More than 2,000 politicians, Chief Executive Officers, scientists and leaders of international organisations from more than 100 nations are gathering in Stockholm, Sweden, August 26-September 1, 2012 for the annual World Water Week which focuses on ‘Water and Food Security’.
Today, more than 900 million people suffer from hunger, and two billion more face serious health risks from undernourishment. At the same time, 1.5 billion people overeat and over one-third of all food is lost or wasted. Demand for food and fibre is projected to increase by 70% by 2050 and, without intervention, untenable pressure on water resources in many regions in the world will threaten food and water security.
“More than one-fourth of all the water we use worldwide is taken to grow over one billion tons of food that nobody eats. That water, together with the billions of dollars spent to grow, ship, package and purchase the food, is sent down the drain,” says Torgny Holmgren, Executive Director of the Stockholm International Water Institute (SIWI). “Reducing the waste of food is the smartest and most direct route to relieve pressure on water and land resources. It’s an opportunity we cannot afford to overlook.”
In the over 100 sessions set to take place throughout the week, the convening experts will debate and showcase solutions to ensure that the planet’s limited water resources can meet the needs of growing economies and support a healthy global population. They will also discuss the latest innovations and successful practices to provide clean water and safe sanitation to the more than two billion people who live without sustainable access to these basic services. Half of the cases of malnutrition worldwide result from illness and infection from dirty water or unhygienic sanitation.
Participants at the week will also deliberate on issues countries leasing foreign land for agricultural production, trade, human rights, climate change, and the inter-linkages between food, water and energy production. The International Water Resource Economics Consortium (IWREC) will host a Chief Economist Panel debate on how to use economic policy instruments to manage water more efficiently.

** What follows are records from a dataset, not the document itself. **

Definition rpexec (ev : RpEvent) r : option (Action * Replicas Op Srv) :=
  match ev with
  | RRaft ev =>
      raftEvent ev r (fun lb o => match lb with
        | LTau => Some (AInternal, mkReplicas o (servers r) (inbox r) (compacting r)) | _ => None end)
  | RStart i op =>
      raftEvent (EvStart i (Some op)) r (fun lb o => match lb with
        | LStart j (Some op') x =>
            Some (AStart j op' x, mkReplicas o (upd (servers r) j (started op' x (servers r j))) (inbox r) (compacting r))
        | _ => None end)
  | RReceive ev =>
      raftEvent ev r (fun lb o => match lb with
        | LDeliver i msg =>
            match inbox r i, compacting r i with
            | None, None =>
                if allowed ordered lb r
                then Some (AInternal, mkReplicas o (servers r) (upd (inbox r) i (Some msg)) (compacting r))
                else None
            | _, _ => None
            end
        | _ => None end)
  | RApply i =>
      if isPeer n i then
        msg ← inbox r i;
        '(v, snap) ← applyEv (RaftStateSize (persister (nodes (world (obs r)) i))) msg (servers r i);
        Some (AInternal, mkReplicas (obs r) (upd (servers r) i v) (upd (inbox r) i None) (upd (compacting r) i snap))
      else None
  | RCompact i =>
      '(k, d) ← compacting r i;
      raftEvent (EvSnapshot i k d) r (fun lb o =>
        Some (AInternal, mkReplicas o (servers r) (inbox r) (upd (compacting r) i None)))
  | RServe i e =>
      if isPeer n i then
        v ← serveEv e (servers r i);
        Some (AServe i v, mkReplicas (obs r) (upd (servers r) i v) (inbox r) (compacting r))
      else None
  | RRestart env i =>
      raftEvent (EvRestart env i) r (fun lb o =>
        Some (AInternal, mkReplicas o (upd (servers r) i (boot (persister (nodes (world (obs r)) i)) (servers r i)))
          (upd (inbox r) i None) (upd (compacting r) i None)))
  end.

Lemma raftEvent_sound ev r f x :
  raftEvent ev r f = Some x ->
  exists w', lstep n (world (obs r)) (labelOf ev (world (obs r))) w' /\
    f (labelOf ev (world (obs r))) (observe (labelOf ev (world (obs r))) (obs r) w') = Some x.
Proof.
  unfold raftEvent. intros (w' & He & Hf)%bind_Some. exists w'. split; [by apply exec_label|done].
Qed.
(* ===== verification/Dedup.v ===== *)
(** * Duplicate detection in a replicated log

    [kvraft] and [shardctrler] give each client's requests increasing numbers, and skip a
    request in the log whose number is not above the last one executed for its client.
    This file shows, for any state machine that does so, that the requests take effect
    exactly once, at their first occurrence. *)

From S2P Require Import Prelude.

(** The requests of a log: those that change the state, and the client and number of
    each. *)
Class Requests (Op : Type) := {
  mutating : Op -> bool;
  opId : Op -> Z * Z;
}.

Section dedup.
Context {Op : Type} `{Requests Op}.
Implicit Types (op : Op) (log : list Op).

(** The specification: the first occurrence of each mutating request, in log order. *)
Definition firsts log : list Op :=
  foldl (fun acc op =>
    if mutating op && bool_decide (opId op ∉ opId <$> acc) then acc ++ [op] else acc) [] log.

(** A clerk finishes a request before it sends the next: a request that appears
    in the log after a later one of the same client is a retry. *)
Definition clientOrdered log : Prop :=
  forall i j a b, (i < j)%nat -> log !! i = Some a -> log !! j = Some b ->
    mutating a = true -> mutating b = true ->
    (opId a).1 = (opId b).1 -> (opId b).2 < (opId a).2 ->
    exists k c, (k < i)%nat /\ log !! k = Some c /\ mutating c = true /\ opId c = opId b.

Lemma clientOrdered_app l1 l2 : clientOrdered (l1 ++ l2) -> clientOrdered l1.
Proof.
  intros Ho i j a b Hij Ha Hb Hma Hmb Hc Hs.
  destruct (Ho i j a b) as (k & c & Hk & Hc' & Hm & Hi); try done; try by apply lookup_app_l_Some.
  exists k, c. split_and!; try done.
  pose proof (lookup_lt_Some _ _ _ Ha). rewrite lookup_app_l in Hc'; [done|lia].
Qed.

Lemma firsts_snoc log op :
  firsts (log ++ [op]) =
    if mutating op && bool_decide (opId op ∉ opId <$> firsts log) then firsts log ++ [op] else firsts log.
Proof. unfold firsts. by rewrite foldl_app. Qed.

Lemma firsts_ids log x :
  x ∈ opId <$> firsts log <-> exists op, op ∈ log /\ mutating op = true /\ opId op = x.
Proof.
  induction log as [|op log IH] using rev_ind; [set_solver|].
  assert ((exists o, o ∈ log ++ [op] /\ mutating o = true /\ opId o = x) <->
          x ∈ opId <$> firsts log \/ mutating op = true /\ x = opId op) as ->.
  { rewrite IH. split.
    - intros (o & [Ho| ->%list_elem_of_singleton]%elem_of_app & Hm & <-); eauto.
    - intros [(o & ? & ?)|[? ->]]; [exists o|exists op]; set_solver. }
  rewrite firsts_snoc. destruct (mutating op) eqn:Hm; cbn [andb]; [|naive_solver].
  case_bool_decide as Hin.
  { rewrite fmap_app, elem_of_app, list_elem_of_fmap, list_elem_of_fmap. setoid_rewrite list_elem_of_singleton. naive_solver. }
  split; [by left|]. intros [?|[_ ->]]; [done|]. by destruct (decide (opId op ∈ opId <$> firsts log)).
Qed.

Lemma firsts_NoDup log : NoDup (opId <$> firsts log).
Proof.
  induction log as [|op log IH] using rev_ind; [apply NoDup_nil_2|].
  rewrite firsts_snoc. destruct (mutating op); cbn [andb]; [|done].
  case_bool_decide as Hin; [|done]. rewrite fmap_app. apply NoDup_app.
  split_and!; [done| |apply NoDup_singleton]. intros x Hx ->%list_elem_of_singleton. done.
Qed.

(** ** State machines that detect duplicates *)

(** [step op s s']: applying [op]; [lastSeq s c]: the last number executed for client
    [c]; [effect op d d']: what executing [op] does to the part of the state clients see. *)
Context {S D : Type} (s0 : S) (step : Op -> S -> S -> Prop).
Context (lastSeq : S -> Z -> option Z) (dataOf : S -> D) (effect : Op -> D -> D -> Prop).

(** [step] either skips the request or executes it and records its number. *)
Definition detects : Prop :=
  (forall c, lastSeq s0 c = None) /\
  forall op s s', step op s s' ->
    mutating op = true /\ s' = s /\
      (exists last, lastSeq s (opId op).1 = Some last /\ (opId op).2 <= last) \/
    mutating op = false /\ s' = s \/
    mutating op = true /\ (forall last, lastSeq s (opId op).1 = Some last -> last < (opId op).2) /\
      effect op (dataOf s) (dataOf s') /\
      forall c, lastSeq s' c = if decide (c = (opId op).1) then Some (opId op).2 else lastSeq s c.

Inductive runs : list Op -> S -> Prop :=
| runs_nil : runs [] s0
| runs_snoc log op s s' : runs log s -> step op s s' -> runs (log ++ [op]) s'.

(** The first occurrences alone, executed one after the other. *)
Inductive replays : list Op -> D -> Prop :=
| replays_nil : replays [] (dataOf s0)
| replays_snoc ops op d d' : replays ops d -> effect op d d' -> replays (ops ++ [op]) d'.

Context (Hdet : detects).

(** The table holds the greatest number each client's requests have. *)
Definition dedup_max log s : Prop :=
  (forall op, op ∈ log -> mutating op = true ->
     exists last, lastSeq s (opId op).1 = Some last /\ (opId op).2 <= last) /\
  (forall c last, lastSeq s c = Some last ->
     exists op, op ∈ log /\ mutating op = true /\ opId op = (c, last)).

Lemma runs_dedup_max log s : runs log s -> dedup_max log s.
Proof.
  destruct Hdet as [H0 Hstep].
  induction 1 as [|log op s s' _ [IH1 IH2] Hs];
    [split; [intros ? []%not_elem_of_nil|intros c last E; by rewrite H0 in E]|].
  assert (forall c last, lastSeq s c = Some last ->
    exists o, o ∈ log ++ [op] /\ mutating o = true /\ opId o = (c, last)) as IH2'.
  { intros c last Hc. destruct (IH2 _ _ Hc) as (o & ? & ?). exists o. split; [apply elem_of_app; by left|done]. }
  destruct (Hstep _ _ _ Hs) as [(Hm & -> & Hl)|[[Hm ->]|(Hm & Hl & _ & Hd)]].
  - split; [|done]. by intros o [Ho| ->%list_elem_of_singleton]%elem_of_app ?; [apply IH1|].
  - split; [|done]. intros o [Ho| ->%list_elem_of_singleton]%elem_of_app ?; [by apply IH1|congruence].
  - split.
    + intros o [Ho| ->%list_elem_of_singleton]%elem_of_app Hmo; rewrite Hd; case_decide as E; try done.
      * destruct (IH1 _ Ho Hmo) as (last & Hlast & ?). rewrite E in Hlast. specialize (Hl _ Hlast).
        eexists; split; [done|lia].
      * by apply IH1.
      * eexists; split; [done|lia].
    + intros c last. rewrite Hd. case_decide as E; [|by apply IH2']. intros [= <-]. exists op.
      split; [apply elem_of_app; right; by apply list_elem_of_singleton|]. split; [done|]. subst. by destruct (opId op).
Qed.

(** A request the state machine takes for a duplicate is one. *)
Lemma duplicate_seen log op s last :
  runs log s -> clientOrdered (log ++ [op]) -> mutating op = true ->
  lastSeq s (opId op).1 = Some last -> (opId op).2 <= last -> opId op ∈ opId <$> firsts log.
Proof.
  intros Hr Ho Hm Hl Hle. apply firsts_ids. destruct (runs_dedup_max log s Hr) as [_ H2].
  destruct (H2 _ _ Hl) as (o & [i Hi]%list_elem_of_lookup & Hmo & Hid).
  destruct (decide ((opId op).2 = last)) as [E|?].
  - exists o. split_and!; [by eapply list_elem_of_lookup_2|done|]. rewrite Hid, <- E. by destruct (opId op).
  - pose proof (lookup_lt_Some _ _ _ Hi).
    destruct (Ho i (length log) o op) as (k & c & Hk & Hc & ? & ?); try done; try lia.
    + by apply lookup_app_l_Some.
    + by rewrite lookup_app_r, Nat.sub_diag.
    + by rewrite Hid.
    + rewrite Hid. simpl. lia.
    + exists c. split_and!; [|done..]. rewrite lookup_app_l in Hc by lia. by eapply list_elem_of_lookup_2.
Qed.

(** The clients see the state the first occurrences alone produce. *)
Lemma runs_exactly_once log s : runs log s -> clientOrdered log -> replays (firsts log) (dataOf s).
Proof.
  induction 1 as [|log op s s' Hr IH Hs]; intros Ho; [constructor|].
  specialize (IH (clientOrdered_app _ _ Ho)). rewrite firsts_snoc.
  destruct (proj2 Hdet _ _ _ Hs) as [(Hm & -> & last & Hl & Hle)|[[Hm ->]|(Hm & Hl & Hd & _)]];
    rewrite Hm; cbn [andb]; [|done|].
  - rewrite bool_decide_false; [done|]. pose proof (duplicate_seen log op s last Hr Ho Hm Hl Hle). tauto.
  - rewrite bool_decide_true; [by econstructor|].
    intros (o & Ho' & Hmo & Hid)%firsts_ids. destruct (runs_dedup_max log s Hr) as [H1 _].
    destruct (H1 _ Ho' Hmo) as (last & Hlast & ?). rewrite Hid in *. specialize (Hl _ Hlast). lia.
Qed.
End dedup.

“The numbers show that agriculture is a thirsty activity. But that also means that agriculture holds the key to sustainable water use,” says José Graziano da Silva, Director-General of the Food and Agriculture Organisation of the United Nations (FAO). He added that investment in smallholder farmers is critical to achieve food and water security for all people.
“Throughout the world, 2.6 billion small-scale producers till the land, raise animals and fish. They are the main providers of food in the developing world. If we want them to produce more sustainably, preserving natural resources, adapting to and contributing to the mitigation of climate change, we need to help them. We cannot expect them to do it alone.”
Also speaking at the opening session on August 27, 2012, Dr. Colin Chartres, Director-General of the International Water Management Institute (IWMI), the 2012 Stockholm Water Prize Laureate, said: “Feeding over 9 billion people by 2050 is possible, but we have to reflect on the cost to the environment in terms of water withdrawals and land resources. Furthermore it will put phenomenal pressure on ecosystem services on which our society depends. Saving water by reducing food waste, increasing productivity, plant breeding and waste water recycling are critical to all of us.”
During the week, H.M. King Carl XVI Gustav of Sweden will present the Stockholm Water Prize to the International Water Management Institute, IWMI, for their work to improve agriculture water management, enhance food security, protect environmental health and alleviate poverty in developing countries. Other prizes that will be presented during the week are the Stockholm Junior Water Prize, which is given to one national team from 27 competing nations, and the Stockholm Industry Water Award, which will be presented this year to PepsiCo for their efforts to reduce water consumption in their operations and to help solve water challenges on a broad scale.
The World Water Week in Stockholm is the annual meeting place for the planet’s most urgent water-related issues. Organised by the Stockholm International Water Institute (SIWI), it brings together thousands of experts, practitioners, decision makers and business innovators from around the globe to exchange ideas, foster new thinking and develop solutions.
The Stockholm International Water Institute (SIWI) is a policy institute that generates knowledge and informs decision-making towards water wise policy and sustainable development. SIWI performs research, builds institutional capacity and provides advisory services in five thematic areas: water governance, transboundary water management, water and climate change, the water-energy-food nexus, and water economics.
SIWI organises the World Water Week in Stockholm and hosts the Stockholm Water Prize, the Stockholm Junior Water Prize and the Stockholm Industry Water Award.